Yes, in the Big One, World War II, they stamped pennies out of zinc coating steel. This was more of a materiel shortage, instead of a devaluation matter. War effort needed copper. After Big One, we got copper pennies again. (Zinc also became discredited after the Donora industrial disaster of 1948.) The comparable to the replacement of the half-dime with the nickel was treasury secretary Henry Fowler’s ditching of silver quarters and dimes, in 1965, and soon half-dollars and dollars. The quarters we have lived with since 1965, the ones with Helen Keller sitting stark stiff upright in a chair for Alabama and all the rest, are made out of amalgam.

In 1792, when American coinage started that year care of the Coinage Act of 1792—and we sure do treat this subject in our new book Free Money—amalgam was the next-to-worthless material that was necessary for the coin, made mostly of precious metal, to cohere, as in physically. Amalgam ensured that the coin would keep its shape and hold up with wear-and-tear. “Grinning, he pocketed the coin,” as Strunk & White put it for the ages in their pocketbook.

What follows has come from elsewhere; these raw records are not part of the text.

(** C4.  When the rule matched by the order has a product file and the
    delivery ends with a failed send, the unit taken out is back in the
    file and the file holds as many units as before. *)
Theorem delivery_failure_restores_inventory order cardinal w lot delivery_obj
    path text n w' :
  find (fun lot => str_in (fst lot) (order_title order))
       (auto_delivery_config cardinal) = Some (lot, delivery_obj) ->
  delivery_obj !! "productsFilePath" = Some path ->
  deliver_product order cardinal w = (Ok (Some (false, text, n)), w') ->
  inventory_size path w' = inventory_size path w
  /\ exists product units,
       products w !! path = Some (product :: units)
       /\ products w' !! path = Some (units ++ [product]).
Proof.
  intros Hfind Hpath. unfold deliver_product. rewrite Hfind.
  rewrite run_bind.
  pose proof (get_node_id_world (account cardinal)
                (order_buyer_name order) false w) as Hw.
  destruct (get_node_id_by_username _ _ _ w) as [[node|e] w0]; [|discriminate].
  cbn [snd] in Hw. subst w0.
  rewrite run_bind. unfold lift at 1.
  destruct (index delivery_obj "response") as [template|e]; [|discriminate].
  rewrite Hpath, run_bind. unfold get_product_from_json at 1.
  destruct (products w !! path) as [[|product units]|] eqn:Hstock;
    try discriminate.
  cbn [fst]. rewrite run_bind. unfold send_product_text.
  match goal with |- context [send_product_attempts 3 ?a ?b ?c ?d] =>
    destruct (send_product_attempts_spec 3 a b c d)
      as (result & new & Hres & _ & Hp & _);
    destruct (send_product_attempts 3 a b c d) as [r w1] end.
  cbn [fst snd products] in *. subst r.
  destruct result; cbn [negb]; rewrite run_bind; [discriminate|].
  unfold add_product_to_json. rewrite Hp, lookup_insert_eq.
  cbn [ret]. intros [= _ _ <-].
  unfold inventory_size. cbn [products]. rewrite Hstock, lookup_insert_eq.
  split; [|eauto].
  cbn. rewrite length_app. cbn. lia.
Qed.

(** C5.  The product is sent in at most 3 attempts; every attempt that
    raises is logged and followed by a sleep of one second; three
    failing requests in a row make the send fail; and a delivery that
    ends with a failed send has made exactly 3 attempts, after which the
    handler reports the failure to the delivery handlers. *)
Theorem delivery_send_retries :
  (forall node text order cardinal w,
      exists result new,
        fst (send_product_text node text order cardinal w) = Ok result
        /\ trace (snd (send_product_text node text order cardinal w))
           = trace w ++ new
        /\ count is_send new
           = (count is_send_error_log new + if result then 1 else 0)%nat
        /\ (count is_send new <= 3)%nat
        /\ (result = false -> count is_send new = 3%nat)
        /\ sleeps new = replicate (count is_send_error_log new) 1)
  /\ (forall node text order cardinal w,
        forallb post_fails (take 3 (network w)) = true ->
        fst (send_product_text node text order cardinal w) = Ok false)
  /\ (forall order cardinal w enabled text n w3,
        config_int cardinal "FunPay" "autoDelivery" = Ok enabled ->
        enabled <> 0 ->
        deliver_product order cardinal w = (Ok (Some (false, text, n)), w3) ->
        (exists new,
            trace w3 = trace w ++ new
            /\ count is_send new = 3%nat
            /\ count is_send_error_log new = 3%nat
            /\ sleeps new = [1; 1; 1])
        /\ delivery_product_handler order cardinal w
           = run_handlers (delivery_event_handlers cardinal)
               (DeliveryArgs order "Превышено кол-во попыток." (Some true))
               (extend [EvLog ERROR
                          (MsgDeliveryAttemptsExceeded (order_id order))] w3)).
Proof.
  split; [|split].
  - intros node text order cardinal w. unfold send_product_text.
    destruct (send_product_attempts_spec 3 node text order w)
      as (result & new & Hres & Ht & _ & Hcs & Hle & Hfalse & Hsl).
    exists result, new. done.
  - intros node text order cardinal w. unfold send_product_text.
    apply send_product_attempts_all_fail.
  - intros order cardinal w enabled text n w3 Hcfg Hon Hdel. split.
    + by eapply deliver_product_failed.
    + by eapply delivery_handler_reports_failure.
Qed.
End DeliveryProperties.

(** ** The command response *)

Section ResponseProperties.
Context {builtins : PyBuiltins} {tools : CardinalTools}.

Lemma send_response_unknown_key msg cardinal w :
  auto_response_config cardinal !! str_strip (message_text msg) = None ->
  send_response msg cardinal w
  = (Raise (key_error (str_strip (message_text msg))), w).
Proof.
  intros Hkey. unfold send_response, index, bind, lift. rewrite Hkey.
  reflexivity.
Qed.

Lemma send_response_attempts_unknown_key attempts msg cardinal w :
  auto_response_config cardinal !! str_strip (message_text msg) = None ->
  send_response_attempts attempts msg cardinal w
  = (Ok false,
     extend (concat (replicate attempts
               (failed_response_attempt msg
                  (key_error (str_strip (message_text msg)))))) w).
Proof.
  intros Hkey. revert w. induction attempts as [|n IH]; intros w.
  - cbn. by rewrite extend_nil.
  - cbn [send_response_attempts replicate concat]. rewrite run_bind.
    unfold try_. rewrite (send_response_unknown_key _ _ _ Hkey).
    unfold log, sleep. rewrite !bind_emit, !extend_extend, IH, extend_extend.
    reflexivity.
Qed.

(** C10.  With the auto response switched on, a message whose stripped
    and lowercased text is a key of the configuration while its stripped
    text is not passes the gate of the handler; each of the 3 attempts
    raises the KeyError of that text before anything is sent, is logged
    and followed by a sleep, and the handler gives up: the trace grows
    by log records and sleeps only. *)
Theorem response_case_mismatch msg cardinal w enabled :
  config_int cardinal "FunPay" "AutoResponse" = Ok enabled ->
  enabled <> 0 ->
  is_Some (auto_response_config cardinal
             !! str_lower (str_strip (message_text msg))) ->
  auto_response_config cardinal !! str_strip (message_text msg) = None ->
  let command := str_strip (message_text msg) in
  (forall w', send_response msg cardinal w' = (Raise (key_error command), w'))
  /\ send_response_handler msg cardinal w
     = (Ok tt,
        extend
          (EvLog INFO (MsgCommandReceived command (sender_username msg)
                         (node_id msg))
           :: concat (replicate 3
                        (failed_response_attempt msg (key_error command)))
           ++ [EvLog ERROR MsgResponseAttemptsExceeded]) w).
Proof.
  intros Hcfg Hon Hlower Hkey command. split.
  - intros w'. by apply send_response_unknown_key.
  - unfold send_response_handler, config_flag. rewrite Hcfg, bind_lift_ok.
    destruct (enabled =? 0) eqn:Hz; [apply Z.eqb_eq in Hz; contradiction|].
    rewrite bool_decide_eq_true_2 by exact Hlower. cbn [negb].
    unfold log at 1. rewrite bind_emit, run_bind.
    rewrite (send_response_attempts_unknown_key _ _ _ _ Hkey).
    cbn [negb]. unfold log, emit. rewrite !extend_extend. reflexivity.
Qed.
End ResponseProperties.

(** ** The worked cases *)

Lemma raise_cooldown_rejected_45 :
  fst (raise_game_categories (soup := fixed_soup []) (other := spec_other)
         category_0 None
         (world_of [ok_response (PDict cooldown_45)] ∅))
  = Ok (Some {| complete := false; wait := 45;
                raised_category_names := [];
                response := PDict cooldown_45 |}).
Proof.
  apply (proj1 (@raise_cooldown_rejected (fixed_soup []))
           spec_other category_0 None _ cooldown_45 []
           "Подождите 45 секунд" 45); reflexivity.
Defined.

Is it not quaint that today, government cannot even make pennies out of amalgam? G-man cannot make pennies for less than three cents apiece—even out of amalgam (they could be colored copper-like). Amalgam is worthless, or it least it always was. Does dirt-poor have no meaning anymore? Thimblefuls of dirt can fetch three cents a pop now? What in blazes has happened?

The first thing that has happened is that government now makes all the coins, without participation of the democratic populace. This is completely at variance with tradition and the Coinage Act of 1792, whose accomplishments (whatever the half-disme fiasco) include being the monetary system of the industrial revolution. In the way it was always done, anybody could come to the Mint with precious metal, namely gold and silver, and get it stamped into coin, for free. If you brought an ounce of silver, they would stamp it into a dollar with all the markings for you. The only charge was you gave them an ounce, and they gave you back the coin, which had a little less than an ounce of the metal, because of the amalgam. The Mint pooled the scraps of precious metal that remained for its profit.

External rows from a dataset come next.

(** * The REST batch-ingestion handlers of the restapi package

    A shallow embedding of the hand-written part of package [restapi]: the
    result-limit helper, the response-field selection, the peer-update
    handler, the GraphQL handlers and the schema-update callback, and the
    batch-create handlers with their per-item tasks.

    Goroutines are modelled by interleaving: the task of a batch item runs
    as one step, an asynchronous connector write as another, and the
    handlers are run against every order of these steps.

    Conventions.  Go's [int]/[int64] are [Z] (64 bit); a [map[string]int]
    is a [gmap string Z]; a slice indexed in place is a [list] with stdpp's
    lookup and insert, the out-of-range case written out; a nil-able
    pointer field is an [option]; heap objects shared between goroutines
    live in an explicit store addressed by location. *)

From Stdlib Require Import ZArith List Bool Ascii String Permutation.
From Stdlib Require Import Uint63 PrimFloat SpecFloat FloatOps.
From stdpp Require Import base tactics option list gmap strings.

#[local] Set Warnings "-clear-no-such-hyp".

Import ListNotations.

(** ** getLimit *)

Module Limit.

Local Open Scope Z_scope.

Definition minInt64 : Z := - 2 ^ 63.
Definition maxInt64 : Z := 2 ^ 63 - 1.

Definition is_int64 (x : Z) : Prop := minInt64 <= x <= maxInt64.

(** [float64(x)] for an integer [x]: the nearest binary64 value, ties to
    the even significand.  Every binary64 value met here is an integer, so
    the float is represented by the integer it denotes.  Below [2^53] in
    magnitude the conversion is exact; above, the low [e] bits are rounded
    away. *)
Definition float64 (x : Z) : Z :=
  let a := Z.abs x in
  if a <? 2 ^ 53 then x
  else
    let e := Z.log2 a - 52 in
    let q := Z.shiftr a e in
    let r := Z.land a (Z.ones e) in
    let half := Z.shiftl 1 (e - 1) in
    let q' := if (half <? r) || ((r =? half) && Z.odd q) then q + 1 else q in
    Z.sgn x * Z.shiftl q' e.

(** The same conversion done by the machine's binary64 arithmetic, for a
    non-negative argument below [2^63]; used to check [float64]. *)
Definition binary64_of_int (x : Z) : option Z :=
  match FloatOps.Prim2SF (PrimFloat.of_uint63 (Uint63.of_Z x)) with
  | S754_zero _ => Some 0
  | S754_finite sign m e =>
      let v := if 0 <=? e then Z.pos m * 2 ^ e else Z.pos m / 2 ^ (- e) in
      Some (if sign then - v else v)
  | _ => None
  end.

(** [math.Min] on two finite values. *)
Definition math_Min (x y : Z) : Z := if x <? y then x else y.

(** [int(f)] for an integer-valued float [f].  A value outside the range of
    [int] converts to an implementation-dependent result; amd64 yields the
    indefinite integer [-2^63]. *)
Definition int_of_float64 (f : Z) : Z :=
  if (minInt64 <=? f) && (f <=? maxInt64) then f else minInt64.

(** [serverConfig.Environment.Limit] is the first argument;
    [paramMaxResults *int64] is an [option]. *)
Definition getLimit (Limit : Z) (paramMaxResults : option Z) : Z :=
  let maxResults := Limit in
  let maxResults :=
    match paramMaxResults with
    | Some p => p
    | None => maxResults
    end in
  int_of_float64 (math_Min (float64 maxResults) (float64 Limit)).

End Limit.

(** ** determineResponseFields *)

Module Fields.

(** [strings.ToLower] on the bytes of the string: the letters [A]..[Z] are
    moved to [a]..[z], every other byte is kept.  This is Go's result on
    ASCII input; field names are ASCII. *)
Definition lower_ascii (c : ascii) : ascii :=
  let n := nat_of_ascii c in
  if (65 <=? n)%nat && (n <=? 90)%nat then ascii_of_nat (n + 32) else c.

Fixpoint ToLower (s : string) : string :=
  match s with
  | EmptyString => EmptyString
  | String c s' => String (lower_ascii c) (ToLower s')
  end.

(** The literal the function starts from. *)
Definition initialFields : gmap string Z :=
  <["actionid" := 0%Z]> (<["key" := 0%Z]> (<["creationtimeunix" := 0%Z]>
    (<["schema" := 0%Z]> (<["@class" := 0%Z]> ∅)))).

(** First loop: is the "ALL" option among the fields? *)
Fixpoint allRequested (fields : list string) : bool :=
  match fields with
  | [] => false
  | field :: rest =>
      let fieldToKeep := ToLower field in
      if String.eqb fieldToKeep "all" then true else allRequested rest
  end.

(** Second loop: enter every provided field into the map. *)
Fixpoint keepProvided (fields : list string) (fieldsToKeep : gmap string Z)
  : gmap string Z :=
  match fields with
  | [] => fieldsToKeep
  | field :: rest =>
      let fieldToKeep := ToLower field in
      keepProvided rest (<[fieldToKeep := 0%Z]> fieldsToKeep)
  end.

Definition determineResponseFields (fields : list string) (isThingsCreate : bool)
  : gmap string Z :=
  let fieldsToKeep := initialFields in
  let fieldsToKeep :=
    if isThingsCreate
    then <["thingid" := 0%Z]> (delete "actionid" fieldsToKeep)
    else fieldsToKeep in
  if (0 <? length fields)%nat then
    if allRequested fields then fieldsToKeep
    else keepProvided fields ∅
  else fieldsToKeep.

(** The fixed default field set, spelled out for each kind of batch. *)
Definition defaultFields (isThingsCreate : bool) : gset string :=
  if isThingsCreate
  then {[ "@class"; "schema"; "creationtimeunix"; "key"; "thingid" ]}
  else {[ "@class"; "schema"; "creationtimeunix"; "key"; "actionid" ]}.

(** The spellings of "all" up to letter case. *)
Definition spellsAll (s : string) : Prop :=
  s ∈ ["all"; "alL"; "aLl"; "aLL"; "All"; "AlL"; "ALl"; "ALL"].

End Fields.

(** ** The network interface and the peer-update handler *)

Module Peers.

(** [models.PeerUpdate], one entry of the request body. *)
Record PeerUpdate := {
  pu_ID : string;
  pu_Name : string;
  pu_URI : string;
  pu_SchemaHash : string
}.

(** [peers.Peer]. *)
Record Peer := {
  ID : string;
  Name : string;
  URI : string;
  SchemaHash : string
}.

(** The part of the [libnetwork.Network] interface the handlers use.  A
    network value is the state of the peer registry; [UpdatePeers] returns
    the next state and the error ([None] is Go's [nil]). *)
Class Network (N : Type) := {
  UpdatePeers : N -> list Peer -> N * option string;
  ListPeers : N -> list Peer + string
}.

Again, how did it do, this system, economically? Agricultural and industrial revolutions, that’s how it did. Mass prosperity. A professional, Federal Reserve, Ph.D. monetary system is better? Utter bosh.

It is not merely that government has monopolized the monetary system, and captured banks with regulation, via the Federal Reserve. It is also that the government has monopolized the coinage system. The coinage system was supposed to be a give-and-take between the populace and competitive mints. We got rid of that for…a 34-fold increase in the price level since 1913?

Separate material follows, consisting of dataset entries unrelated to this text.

(* ===== verification/Float64.v ===== *)
(** * float64

    Go's [float64] as the Standard Library's [spec_float] at precision 53: the
    conversions and operations the services use, SQLite's scalar [MIN] and
    [MAX] on them, and the lemmas that bound clamped values. *)
From S2P Require Import Prelude.
From Stdlib Require Export SpecFloat.

(** [float64(n)], rounded to nearest even. *)
Definition f64_of_Z (n : Z) : spec_float := binary_normalize 53 1024 n 0 false.
Definition f64_add (x y : spec_float) : spec_float := SFadd 53 1024 x y.
Definition f64_mul (x y : spec_float) : spec_float := SFmul 53 1024 x y.
Definition f64_div (x y : spec_float) : spec_float := SFdiv 53 1024 x y.
Definition f64_neg (x : spec_float) : spec_float := SFopp x.
Definition f64_lt (x y : spec_float) : bool := SFltb x y.
Definition f64_le (x y : spec_float) : bool := SFleb x y.
Definition f64_ge (x y : spec_float) : bool := SFleb y x.

(** The literal [n/d]: the division is correctly rounded, so it is the literal's
    value whenever [n] and [d] are exact. *)
Definition f64_lit (n d : Z) : spec_float := f64_div (f64_of_Z n) (f64_of_Z d).

Definition f64_zero : spec_float := S754_zero false.
Definition f64_one : spec_float := Eval vm_compute in f64_of_Z 1.

Definition f64_is_nan (x : spec_float) : bool := match x with S754_nan => true | _ => false end.

(** SQLite's MIN(a, b) and MAX(a, b): on a tie MIN takes the second argument and
    MAX the first; a NaN is NULL, and NULL is the answer. *)
Definition sql_min (a b : spec_float) : spec_float :=
  if f64_is_nan a || f64_is_nan b then S754_nan else if f64_lt a b then a else b.
Definition sql_max (a b : spec_float) : spec_float :=
  if f64_is_nan a || f64_is_nan b then S754_nan else if f64_lt a b then b else a.

(** MAX(0.0, MIN(1.0, x)). *)
Definition sql_clamp (x : spec_float) : spec_float := sql_max f64_zero (sql_min f64_one x).

(** In [0, 1]. *)
Definition in_unit (x : spec_float) : Prop := f64_le f64_zero x = true /\ f64_le x f64_one = true.

Lemma f64_lt_le x y : f64_lt x y = true -> f64_le x y = true.
Proof. unfold f64_lt, f64_le, SFltb, SFleb. by destruct (SFcompare x y) as [[]|]. Qed.

Lemma pos_compare_opp p q : Pos.compare_cont Eq q p = CompOpp (Pos.compare_cont Eq p q).
Proof. exact (Pos.compare_antisym p q). Qed.

Lemma f64_not_lt_le x y : f64_is_nan x = false -> f64_is_nan y = false ->
  f64_lt x y = false -> f64_le y x = true.
Proof.
  unfold f64_lt, f64_le, SFltb, SFleb. intros Hx Hy.
  destruct x as [sx|sx| |sx mx ex], y as [sy|sy| |sy my ey]; try discriminate; simpl;
    try (repeat match goal with b : bool |- _ => destruct b end; done).
  rewrite (Z.compare_antisym ex ey), (pos_compare_opp mx my).
  destruct sx, sy, (Z.compare ex ey), (Pos.compare_cont Eq mx my); done.
Qed.

Lemma f64_le_not_lt x y : f64_le x y = true -> f64_lt y x = false.
Proof.
  unfold f64_lt, f64_le, SFltb, SFleb.
  destruct x as [sx|sx| |sx mx ex], y as [sy|sy| |sy my ey]; simpl;
    try (repeat match goal with b : bool |- _ => destruct b end; done).
  rewrite (Z.compare_antisym ex ey), (pos_compare_opp mx my).
  destruct sx, sy, (Z.compare ex ey), (Pos.compare_cont Eq mx my); done.
Qed.

Lemma sql_clamp_unit x : f64_is_nan x = false -> in_unit (sql_clamp x).
Proof.
  intros Hx. unfold sql_clamp, sql_max, sql_min. rewrite Hx. simpl.
  destruct (f64_lt f64_one x) eqn:E1.
  - split; reflexivity.
  - rewrite Hx. simpl. destruct (f64_lt f64_zero x) eqn:E2.
    + split; [by apply f64_lt_le|by apply f64_not_lt_le].
    + split; reflexivity.
Qed.

Lemma sql_clamp_id x : in_unit x -> f64_lt f64_zero x = true -> sql_clamp x = x.
Proof.
  intros [H0 H1] Hpos. assert (f64_is_nan x = false) as Hx by (by destruct x).
  pose proof (f64_le_not_lt _ _ H1) as E.
  unfold sql_clamp, sql_min. rewrite Hx, E. simpl. unfold sql_max. by rewrite Hx, Hpos.
Qed.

The second general thing that has happened is the now essentially complete dissociation of money with the underlying value of the monetary medium. The remaining coins we have are the last frontier in this saga. Don’t you dare eliminate the nickel (don’t you dare eliminate the penny, I used to say)—because this is now the toehold we still retain in this truly eminent tradition. I bet nickel is worth more even than whatever they are making quarters out of these days. We should expect the pressure on the feds (that they make themselves feel) to intensify.

Yes, yes, Bitcoin is going to take over the monetary system and all this will soon be bygones. Yet how disappointing it is that government cannot field an honest competitive opponent when a challenge like Bitcoin comes along. Bitcoin is obviously coming for the dollar, is here to steal its lunch and yank down its shorts before packing it off for good. When a fierce competitor shows up, you are supposed to get competitive with it, not try to pseudo-outflank it in a patten of squeamishness.

Yet here we are as the United States starts to finish off its elimination of monetary media that have value. All is not lost. As in everything, government, each day is an opportunity to get right again.